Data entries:
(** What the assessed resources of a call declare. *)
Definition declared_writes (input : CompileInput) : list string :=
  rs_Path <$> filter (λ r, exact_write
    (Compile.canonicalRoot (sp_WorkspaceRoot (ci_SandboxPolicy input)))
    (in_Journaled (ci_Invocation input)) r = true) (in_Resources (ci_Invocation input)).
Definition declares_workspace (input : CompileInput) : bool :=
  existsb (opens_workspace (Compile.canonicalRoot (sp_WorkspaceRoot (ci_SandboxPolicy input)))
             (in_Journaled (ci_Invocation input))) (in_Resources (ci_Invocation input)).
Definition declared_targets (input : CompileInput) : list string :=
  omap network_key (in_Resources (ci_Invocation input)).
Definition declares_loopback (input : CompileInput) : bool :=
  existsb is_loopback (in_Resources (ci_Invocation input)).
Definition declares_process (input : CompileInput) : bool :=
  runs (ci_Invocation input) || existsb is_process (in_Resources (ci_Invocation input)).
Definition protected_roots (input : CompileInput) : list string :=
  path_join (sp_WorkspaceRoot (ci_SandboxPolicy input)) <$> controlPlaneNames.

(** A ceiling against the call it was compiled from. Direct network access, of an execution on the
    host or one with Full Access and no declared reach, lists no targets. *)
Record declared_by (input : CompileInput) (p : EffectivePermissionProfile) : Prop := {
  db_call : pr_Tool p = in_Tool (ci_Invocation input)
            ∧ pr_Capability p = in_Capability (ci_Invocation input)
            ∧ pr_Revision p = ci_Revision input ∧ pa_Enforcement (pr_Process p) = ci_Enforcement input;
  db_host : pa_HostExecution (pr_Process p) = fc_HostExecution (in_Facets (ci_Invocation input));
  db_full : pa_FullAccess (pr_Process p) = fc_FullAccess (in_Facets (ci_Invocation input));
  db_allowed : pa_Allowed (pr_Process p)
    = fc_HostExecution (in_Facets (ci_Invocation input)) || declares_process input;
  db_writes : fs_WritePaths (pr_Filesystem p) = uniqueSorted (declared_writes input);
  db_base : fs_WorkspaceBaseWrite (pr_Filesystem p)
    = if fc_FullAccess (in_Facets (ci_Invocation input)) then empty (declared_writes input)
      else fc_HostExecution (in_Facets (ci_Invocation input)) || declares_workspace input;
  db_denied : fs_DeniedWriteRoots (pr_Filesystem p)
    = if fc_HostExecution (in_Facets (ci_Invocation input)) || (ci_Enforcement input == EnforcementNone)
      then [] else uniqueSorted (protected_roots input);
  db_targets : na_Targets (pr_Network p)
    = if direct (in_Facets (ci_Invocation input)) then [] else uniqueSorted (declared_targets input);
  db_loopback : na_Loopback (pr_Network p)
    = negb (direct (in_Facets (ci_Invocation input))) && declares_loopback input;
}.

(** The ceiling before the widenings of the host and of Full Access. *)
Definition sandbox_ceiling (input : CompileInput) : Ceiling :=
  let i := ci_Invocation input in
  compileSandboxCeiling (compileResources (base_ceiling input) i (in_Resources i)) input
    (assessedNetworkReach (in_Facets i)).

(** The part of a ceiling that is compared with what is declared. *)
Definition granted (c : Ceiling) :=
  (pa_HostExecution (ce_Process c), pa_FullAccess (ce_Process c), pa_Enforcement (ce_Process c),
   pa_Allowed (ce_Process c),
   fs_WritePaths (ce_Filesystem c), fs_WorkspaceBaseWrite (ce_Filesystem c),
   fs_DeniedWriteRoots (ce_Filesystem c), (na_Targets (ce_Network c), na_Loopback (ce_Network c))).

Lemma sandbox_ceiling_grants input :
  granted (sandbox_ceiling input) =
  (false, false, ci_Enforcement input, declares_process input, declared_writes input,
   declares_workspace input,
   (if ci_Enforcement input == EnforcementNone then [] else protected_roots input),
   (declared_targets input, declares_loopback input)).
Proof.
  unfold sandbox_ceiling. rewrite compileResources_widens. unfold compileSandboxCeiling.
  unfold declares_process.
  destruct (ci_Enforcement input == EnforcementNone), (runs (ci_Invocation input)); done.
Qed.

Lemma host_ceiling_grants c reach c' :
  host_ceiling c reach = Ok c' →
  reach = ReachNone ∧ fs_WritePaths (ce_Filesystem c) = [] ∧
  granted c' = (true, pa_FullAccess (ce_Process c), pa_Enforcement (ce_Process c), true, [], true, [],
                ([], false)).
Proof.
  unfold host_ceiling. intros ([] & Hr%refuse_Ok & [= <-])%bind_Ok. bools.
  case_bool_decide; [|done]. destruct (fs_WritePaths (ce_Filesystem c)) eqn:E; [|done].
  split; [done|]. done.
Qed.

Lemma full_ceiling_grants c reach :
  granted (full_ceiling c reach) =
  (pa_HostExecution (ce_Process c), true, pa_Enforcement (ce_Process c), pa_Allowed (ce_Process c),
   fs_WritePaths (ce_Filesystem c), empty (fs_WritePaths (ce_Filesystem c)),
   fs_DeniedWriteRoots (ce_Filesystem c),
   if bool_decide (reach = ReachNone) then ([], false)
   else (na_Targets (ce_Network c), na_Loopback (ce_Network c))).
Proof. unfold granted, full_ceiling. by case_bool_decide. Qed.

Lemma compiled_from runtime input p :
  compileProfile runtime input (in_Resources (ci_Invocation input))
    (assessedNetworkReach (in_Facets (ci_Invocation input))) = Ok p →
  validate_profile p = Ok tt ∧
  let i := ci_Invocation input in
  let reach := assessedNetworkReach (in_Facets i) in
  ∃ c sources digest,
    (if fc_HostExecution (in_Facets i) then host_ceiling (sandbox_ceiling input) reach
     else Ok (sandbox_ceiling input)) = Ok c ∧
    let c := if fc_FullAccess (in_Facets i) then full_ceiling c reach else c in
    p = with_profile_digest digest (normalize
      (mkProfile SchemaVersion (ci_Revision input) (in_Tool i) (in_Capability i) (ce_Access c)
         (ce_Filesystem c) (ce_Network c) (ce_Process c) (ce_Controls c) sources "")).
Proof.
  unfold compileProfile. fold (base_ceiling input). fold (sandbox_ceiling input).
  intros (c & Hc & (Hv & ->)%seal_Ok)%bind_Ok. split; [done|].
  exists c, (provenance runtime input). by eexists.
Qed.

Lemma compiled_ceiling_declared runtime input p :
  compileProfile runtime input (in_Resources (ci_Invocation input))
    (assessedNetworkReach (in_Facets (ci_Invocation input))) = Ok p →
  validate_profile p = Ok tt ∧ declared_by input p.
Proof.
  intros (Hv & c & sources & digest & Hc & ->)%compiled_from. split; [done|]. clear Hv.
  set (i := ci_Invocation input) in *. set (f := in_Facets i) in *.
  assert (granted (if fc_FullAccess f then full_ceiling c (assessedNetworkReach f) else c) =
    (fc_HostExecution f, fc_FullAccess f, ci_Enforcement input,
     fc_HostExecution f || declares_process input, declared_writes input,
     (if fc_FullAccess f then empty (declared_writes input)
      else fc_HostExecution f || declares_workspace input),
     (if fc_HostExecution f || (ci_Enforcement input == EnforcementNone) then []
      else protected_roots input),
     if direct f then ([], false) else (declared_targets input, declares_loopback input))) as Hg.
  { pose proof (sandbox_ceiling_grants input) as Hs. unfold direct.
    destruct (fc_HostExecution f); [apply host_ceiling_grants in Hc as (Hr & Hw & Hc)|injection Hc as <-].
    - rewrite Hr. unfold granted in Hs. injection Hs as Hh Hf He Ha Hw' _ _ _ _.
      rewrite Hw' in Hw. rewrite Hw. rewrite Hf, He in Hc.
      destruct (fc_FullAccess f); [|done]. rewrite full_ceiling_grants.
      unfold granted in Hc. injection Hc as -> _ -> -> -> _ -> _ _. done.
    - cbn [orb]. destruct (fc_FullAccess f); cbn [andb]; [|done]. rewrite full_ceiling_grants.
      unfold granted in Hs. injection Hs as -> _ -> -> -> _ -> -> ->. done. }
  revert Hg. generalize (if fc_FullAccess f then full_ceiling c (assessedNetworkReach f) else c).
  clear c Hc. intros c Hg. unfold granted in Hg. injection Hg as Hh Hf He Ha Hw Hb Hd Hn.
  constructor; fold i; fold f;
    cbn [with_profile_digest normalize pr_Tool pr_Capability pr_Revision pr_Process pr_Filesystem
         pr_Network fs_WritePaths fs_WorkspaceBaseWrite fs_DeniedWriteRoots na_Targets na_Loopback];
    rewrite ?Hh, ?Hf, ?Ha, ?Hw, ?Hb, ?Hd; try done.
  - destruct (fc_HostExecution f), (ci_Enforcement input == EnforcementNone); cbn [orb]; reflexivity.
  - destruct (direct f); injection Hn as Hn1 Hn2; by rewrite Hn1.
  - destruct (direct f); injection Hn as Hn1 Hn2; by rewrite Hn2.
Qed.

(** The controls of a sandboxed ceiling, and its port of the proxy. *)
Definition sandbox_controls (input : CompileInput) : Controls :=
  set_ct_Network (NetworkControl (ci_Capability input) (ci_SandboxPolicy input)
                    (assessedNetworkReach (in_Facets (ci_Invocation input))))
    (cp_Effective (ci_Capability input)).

> _The problem_:
Your task is to quote, without any alteration, the lines running from the top of the records to the line that holds "Definition protected_roots (input", both included.

> _Task solution_:
(** What the assessed resources of a call declare. *)
Definition declared_writes (input : CompileInput) : list string :=
  rs_Path <$> filter (λ r, exact_write
    (Compile.canonicalRoot (sp_WorkspaceRoot (ci_SandboxPolicy input)))
    (in_Journaled (ci_Invocation input)) r = true) (in_Resources (ci_Invocation input)).
Definition declares_workspace (input : CompileInput) : bool :=
  existsb (opens_workspace (Compile.canonicalRoot (sp_WorkspaceRoot (ci_SandboxPolicy input)))
             (in_Journaled (ci_Invocation input))) (in_Resources (ci_Invocation input)).
Definition declared_targets (input : CompileInput) : list string :=
  omap network_key (in_Resources (ci_Invocation input)).
Definition declares_loopback (input : CompileInput) : bool :=
  existsb is_loopback (in_Resources (ci_Invocation input)).
Definition declares_process (input : CompileInput) : bool :=
  runs (ci_Invocation input) || existsb is_process (in_Resources (ci_Invocation input)).
Definition protected_roots (input : CompileInput) : list string :=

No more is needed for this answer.